╭──

(** C6, amended.  In both files, for every entry the handler builds: the
    semantic field is non-empty, provided that the external tag, where one
    is taken, is non-empty; with the tagger loaded and an empty tag list it
    is Z99; and on the fallback path (no tagger, or no tag attribute on the
    token) it is Z99 exactly when no lexical rule matches the lemma and the
    part of speech is none of the nine that have a default. *)
Theorem semantic_never_empty :
  ∀ fallback rules, (fallback, rules) ∈ entry_points →
  ∀ has token e, token_entry has fallback token = Ret e →
    ((has = true → ∀ first rest,
        Token.pymusas_tags token = Some (first :: rest) → first ≠ "") →
     semantic e ≠ "") ∧
    (has = true → Token.pymusas_tags token = Some [] → semantic e = "Z99") ∧
    (has = false ∨ Token.pymusas_tags token = None →
     (semantic e = "Z99" ↔
      unmatched rules (lower (lemma e)) ∧ pos e ∉ pos_defaults.*1)).
Proof.
  intros fallback rules Hin has token e He.
  apply token_entry_inv in He as (Hs & _ & Hp & _ & _ & _ & Hl & _).
  assert (has = false ∨ Token.pymusas_tags token = None →
          fallback token = Ret (semantic e)) as Hfb.
  { intros Hpath. by apply (primary_semantic_by_fallback has). }
  split_and!.
  - intros Htag Hempty.
    destruct has; [destruct (Token.pymusas_tags token) as [[|first rest]|] eqn:Ht |].
    + rewrite primary_semantic_silent in Hs by done.
      injection Hs as Hs. by rewrite Hempty in Hs.
    + rewrite (primary_semantic_tagged _ _ _ first rest) in Hs by done.
      injection Hs as Hs. apply (Htag eq_refl first rest eq_refl). congruence.
    + destruct (fallback_returns _ _ token Hin) as (s & Hr & Hne); [by eexists ..|].
      rewrite Hfb in Hr by by right. congruence.
    + destruct (fallback_returns _ _ token Hin) as (s & Hr & Hne); [by eexists ..|].
      rewrite Hfb in Hr by by left. congruence.
  - intros -> Ht. rewrite primary_semantic_silent in Hs by done. by injection Hs.
  - intros Hpath. rewrite <- (fallback_sentinel_iff _ _ token _ _ Hin Hl Hp).
    rewrite (Hfb Hpath). split; [by intros -> | by intros [= ->]].
Qed.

╰──

PROBLEM TO WORK ON
Filter the entries down to the lines holding the string "rest". Copy each of those lines.

RESPONSE BOX
    ((has = true → ∀ first rest,
        Token.pymusas_tags token = Some (first :: rest) → first ≠ "") →
    destruct has; [destruct (Token.pymusas_tags token) as [[|first rest]|] eqn:Ht |].
    + rewrite (primary_semantic_tagged _ _ _ first rest) in Hs by done.
      injection Hs as Hs. apply (Htag eq_refl first rest eq_refl). congruence.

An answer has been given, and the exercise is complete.